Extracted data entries
════
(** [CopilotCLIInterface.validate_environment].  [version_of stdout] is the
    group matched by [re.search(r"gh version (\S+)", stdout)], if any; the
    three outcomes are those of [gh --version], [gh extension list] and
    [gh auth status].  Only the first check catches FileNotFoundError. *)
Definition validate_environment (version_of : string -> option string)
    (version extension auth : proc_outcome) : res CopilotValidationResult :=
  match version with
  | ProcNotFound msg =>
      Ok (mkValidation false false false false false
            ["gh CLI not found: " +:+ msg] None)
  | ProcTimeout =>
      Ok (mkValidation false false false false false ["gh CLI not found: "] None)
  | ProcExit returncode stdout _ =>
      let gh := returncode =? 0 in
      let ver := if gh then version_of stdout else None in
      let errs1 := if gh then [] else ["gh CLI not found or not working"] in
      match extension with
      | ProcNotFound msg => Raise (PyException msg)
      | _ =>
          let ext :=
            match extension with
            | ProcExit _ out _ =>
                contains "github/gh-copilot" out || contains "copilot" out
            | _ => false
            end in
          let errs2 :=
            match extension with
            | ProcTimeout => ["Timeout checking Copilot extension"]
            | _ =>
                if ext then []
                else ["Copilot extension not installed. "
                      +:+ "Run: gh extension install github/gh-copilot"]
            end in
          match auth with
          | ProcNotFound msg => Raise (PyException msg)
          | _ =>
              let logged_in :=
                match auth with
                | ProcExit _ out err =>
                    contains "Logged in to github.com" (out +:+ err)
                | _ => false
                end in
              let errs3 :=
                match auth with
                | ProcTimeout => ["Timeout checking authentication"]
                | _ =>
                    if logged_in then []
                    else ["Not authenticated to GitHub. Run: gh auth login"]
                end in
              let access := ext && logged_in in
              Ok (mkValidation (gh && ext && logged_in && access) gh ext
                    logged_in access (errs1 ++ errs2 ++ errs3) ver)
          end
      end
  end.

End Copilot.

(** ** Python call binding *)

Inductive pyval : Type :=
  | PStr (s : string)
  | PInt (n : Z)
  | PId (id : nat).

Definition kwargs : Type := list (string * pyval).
════
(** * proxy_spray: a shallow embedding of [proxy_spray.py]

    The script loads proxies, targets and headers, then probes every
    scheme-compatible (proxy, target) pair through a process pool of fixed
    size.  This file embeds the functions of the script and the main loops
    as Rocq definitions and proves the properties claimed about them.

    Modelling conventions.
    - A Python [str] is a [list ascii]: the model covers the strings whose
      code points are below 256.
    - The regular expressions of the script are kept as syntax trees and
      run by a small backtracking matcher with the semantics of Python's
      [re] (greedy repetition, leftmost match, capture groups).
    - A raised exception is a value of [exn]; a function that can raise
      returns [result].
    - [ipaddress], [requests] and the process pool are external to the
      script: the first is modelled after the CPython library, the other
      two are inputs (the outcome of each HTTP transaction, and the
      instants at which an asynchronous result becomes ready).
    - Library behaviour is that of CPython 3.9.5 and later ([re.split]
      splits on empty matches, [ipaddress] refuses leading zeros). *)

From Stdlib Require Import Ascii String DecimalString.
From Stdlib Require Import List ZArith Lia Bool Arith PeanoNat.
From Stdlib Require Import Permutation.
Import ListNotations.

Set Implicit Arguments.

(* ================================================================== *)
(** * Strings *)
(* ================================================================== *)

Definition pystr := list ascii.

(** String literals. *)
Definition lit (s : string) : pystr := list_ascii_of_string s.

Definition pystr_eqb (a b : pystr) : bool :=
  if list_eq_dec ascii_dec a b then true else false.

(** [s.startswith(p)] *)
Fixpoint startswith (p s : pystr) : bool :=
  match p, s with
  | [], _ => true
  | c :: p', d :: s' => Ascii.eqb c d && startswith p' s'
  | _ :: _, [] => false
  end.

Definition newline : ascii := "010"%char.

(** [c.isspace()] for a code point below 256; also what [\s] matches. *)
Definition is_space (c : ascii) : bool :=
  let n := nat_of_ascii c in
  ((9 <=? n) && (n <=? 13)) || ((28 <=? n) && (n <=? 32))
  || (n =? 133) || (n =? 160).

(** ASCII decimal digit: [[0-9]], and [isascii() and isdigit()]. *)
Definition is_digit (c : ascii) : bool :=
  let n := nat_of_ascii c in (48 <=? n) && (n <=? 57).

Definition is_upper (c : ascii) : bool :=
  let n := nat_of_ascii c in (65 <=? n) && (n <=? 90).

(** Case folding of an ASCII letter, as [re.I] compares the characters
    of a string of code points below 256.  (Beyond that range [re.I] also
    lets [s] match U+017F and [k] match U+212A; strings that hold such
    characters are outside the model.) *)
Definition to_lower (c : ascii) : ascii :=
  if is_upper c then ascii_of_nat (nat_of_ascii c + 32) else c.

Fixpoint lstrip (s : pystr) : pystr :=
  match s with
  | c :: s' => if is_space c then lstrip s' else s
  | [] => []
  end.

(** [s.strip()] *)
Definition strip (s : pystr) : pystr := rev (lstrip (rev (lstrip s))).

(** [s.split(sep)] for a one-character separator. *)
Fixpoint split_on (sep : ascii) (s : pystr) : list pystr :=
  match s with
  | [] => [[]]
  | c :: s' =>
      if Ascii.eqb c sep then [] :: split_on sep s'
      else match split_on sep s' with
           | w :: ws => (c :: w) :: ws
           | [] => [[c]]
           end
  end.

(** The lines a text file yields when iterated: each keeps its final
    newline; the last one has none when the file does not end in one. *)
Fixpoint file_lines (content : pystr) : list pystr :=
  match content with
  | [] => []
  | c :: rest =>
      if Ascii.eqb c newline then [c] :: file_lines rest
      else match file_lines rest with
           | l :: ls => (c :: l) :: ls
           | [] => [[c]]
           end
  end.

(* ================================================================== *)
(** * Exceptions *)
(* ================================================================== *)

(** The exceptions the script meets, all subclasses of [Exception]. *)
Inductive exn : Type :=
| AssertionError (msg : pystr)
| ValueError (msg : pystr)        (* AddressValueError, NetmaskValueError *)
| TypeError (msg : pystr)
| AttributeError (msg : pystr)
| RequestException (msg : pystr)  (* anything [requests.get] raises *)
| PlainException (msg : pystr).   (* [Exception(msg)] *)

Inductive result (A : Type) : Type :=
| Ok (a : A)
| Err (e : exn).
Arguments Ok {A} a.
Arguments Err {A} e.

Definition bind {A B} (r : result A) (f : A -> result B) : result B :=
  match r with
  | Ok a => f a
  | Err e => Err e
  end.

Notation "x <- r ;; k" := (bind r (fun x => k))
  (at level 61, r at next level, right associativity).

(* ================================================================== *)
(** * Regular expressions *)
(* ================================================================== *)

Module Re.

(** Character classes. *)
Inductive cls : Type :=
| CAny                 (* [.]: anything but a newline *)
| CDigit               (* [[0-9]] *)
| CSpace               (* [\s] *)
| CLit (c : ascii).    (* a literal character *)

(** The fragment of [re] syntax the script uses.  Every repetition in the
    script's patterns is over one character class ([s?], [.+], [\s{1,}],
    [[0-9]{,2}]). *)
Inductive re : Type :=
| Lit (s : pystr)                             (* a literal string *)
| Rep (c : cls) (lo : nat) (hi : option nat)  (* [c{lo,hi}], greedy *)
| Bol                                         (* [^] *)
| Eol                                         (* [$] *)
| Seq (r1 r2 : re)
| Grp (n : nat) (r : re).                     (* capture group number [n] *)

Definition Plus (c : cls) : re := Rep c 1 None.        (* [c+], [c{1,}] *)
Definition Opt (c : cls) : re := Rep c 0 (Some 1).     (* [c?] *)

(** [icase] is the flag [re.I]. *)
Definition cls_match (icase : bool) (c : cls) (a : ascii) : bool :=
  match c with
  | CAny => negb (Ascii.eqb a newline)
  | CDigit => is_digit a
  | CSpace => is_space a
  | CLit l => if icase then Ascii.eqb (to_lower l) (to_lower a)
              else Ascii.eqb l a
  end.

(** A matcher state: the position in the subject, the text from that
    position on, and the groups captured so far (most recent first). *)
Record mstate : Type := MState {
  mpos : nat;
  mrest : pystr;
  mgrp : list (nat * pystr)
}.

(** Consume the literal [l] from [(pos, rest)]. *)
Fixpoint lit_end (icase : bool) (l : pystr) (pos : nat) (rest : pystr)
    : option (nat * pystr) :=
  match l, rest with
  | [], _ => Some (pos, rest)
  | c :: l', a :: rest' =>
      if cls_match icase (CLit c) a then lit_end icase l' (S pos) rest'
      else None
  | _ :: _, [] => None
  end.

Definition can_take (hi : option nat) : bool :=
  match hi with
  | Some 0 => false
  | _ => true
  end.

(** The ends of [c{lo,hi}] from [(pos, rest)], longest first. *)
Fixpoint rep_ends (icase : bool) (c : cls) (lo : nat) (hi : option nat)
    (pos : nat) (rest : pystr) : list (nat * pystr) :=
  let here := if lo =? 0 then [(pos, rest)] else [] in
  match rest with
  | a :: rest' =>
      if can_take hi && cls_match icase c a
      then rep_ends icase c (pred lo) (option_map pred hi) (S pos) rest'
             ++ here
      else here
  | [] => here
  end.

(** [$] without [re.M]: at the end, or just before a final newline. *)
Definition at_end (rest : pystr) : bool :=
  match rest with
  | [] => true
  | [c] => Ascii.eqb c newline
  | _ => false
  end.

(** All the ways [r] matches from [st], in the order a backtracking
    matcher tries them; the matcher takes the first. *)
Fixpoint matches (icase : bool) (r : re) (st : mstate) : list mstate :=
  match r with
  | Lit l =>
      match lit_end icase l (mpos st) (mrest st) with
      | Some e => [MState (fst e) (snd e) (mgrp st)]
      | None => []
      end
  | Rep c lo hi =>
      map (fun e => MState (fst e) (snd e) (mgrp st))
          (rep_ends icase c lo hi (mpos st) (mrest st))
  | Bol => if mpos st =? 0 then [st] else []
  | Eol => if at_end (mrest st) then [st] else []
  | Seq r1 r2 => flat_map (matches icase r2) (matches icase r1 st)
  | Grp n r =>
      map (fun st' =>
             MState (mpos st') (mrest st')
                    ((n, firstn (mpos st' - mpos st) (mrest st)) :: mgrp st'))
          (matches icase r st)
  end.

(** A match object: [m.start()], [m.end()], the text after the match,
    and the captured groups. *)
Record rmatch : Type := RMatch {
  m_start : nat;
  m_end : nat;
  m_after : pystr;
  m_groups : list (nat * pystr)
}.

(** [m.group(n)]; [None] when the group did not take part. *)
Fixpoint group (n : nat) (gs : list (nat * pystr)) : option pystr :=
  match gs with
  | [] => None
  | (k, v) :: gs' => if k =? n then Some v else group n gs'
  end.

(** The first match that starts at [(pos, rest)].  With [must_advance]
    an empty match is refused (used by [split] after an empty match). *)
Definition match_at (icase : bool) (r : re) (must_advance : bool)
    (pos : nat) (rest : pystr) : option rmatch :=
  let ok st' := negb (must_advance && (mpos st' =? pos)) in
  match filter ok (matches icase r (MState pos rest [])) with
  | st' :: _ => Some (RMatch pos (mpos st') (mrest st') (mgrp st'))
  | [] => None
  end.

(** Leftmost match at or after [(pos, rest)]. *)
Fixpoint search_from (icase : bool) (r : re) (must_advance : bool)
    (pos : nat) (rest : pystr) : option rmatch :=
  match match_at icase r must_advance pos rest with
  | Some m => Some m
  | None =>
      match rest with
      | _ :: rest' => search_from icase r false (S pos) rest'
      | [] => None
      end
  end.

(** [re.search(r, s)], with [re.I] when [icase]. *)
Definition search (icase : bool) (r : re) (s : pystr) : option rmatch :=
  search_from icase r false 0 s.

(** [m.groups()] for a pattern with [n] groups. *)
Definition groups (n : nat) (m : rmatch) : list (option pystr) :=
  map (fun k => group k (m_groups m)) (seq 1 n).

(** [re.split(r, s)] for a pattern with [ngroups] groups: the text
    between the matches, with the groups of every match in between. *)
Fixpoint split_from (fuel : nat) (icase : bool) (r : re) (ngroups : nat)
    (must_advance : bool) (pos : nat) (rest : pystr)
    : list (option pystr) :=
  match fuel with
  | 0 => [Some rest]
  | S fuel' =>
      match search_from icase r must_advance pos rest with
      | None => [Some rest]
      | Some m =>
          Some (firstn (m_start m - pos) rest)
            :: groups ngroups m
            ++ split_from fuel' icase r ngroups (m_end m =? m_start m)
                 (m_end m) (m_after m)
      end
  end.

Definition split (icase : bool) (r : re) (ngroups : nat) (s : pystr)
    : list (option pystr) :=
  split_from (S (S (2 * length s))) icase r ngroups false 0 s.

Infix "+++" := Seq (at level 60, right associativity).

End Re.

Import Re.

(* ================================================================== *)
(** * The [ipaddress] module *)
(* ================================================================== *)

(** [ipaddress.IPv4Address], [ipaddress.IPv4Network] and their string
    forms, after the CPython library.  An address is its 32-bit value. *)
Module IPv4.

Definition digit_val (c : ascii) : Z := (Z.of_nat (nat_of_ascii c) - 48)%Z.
════
** EXERCISE **
Pull every line containing the string "points" out of the data above and copy it.

** TASK ANSWER **
      code points are below 256.
    of a string of code points below 256.  (Beyond that range [re.I] also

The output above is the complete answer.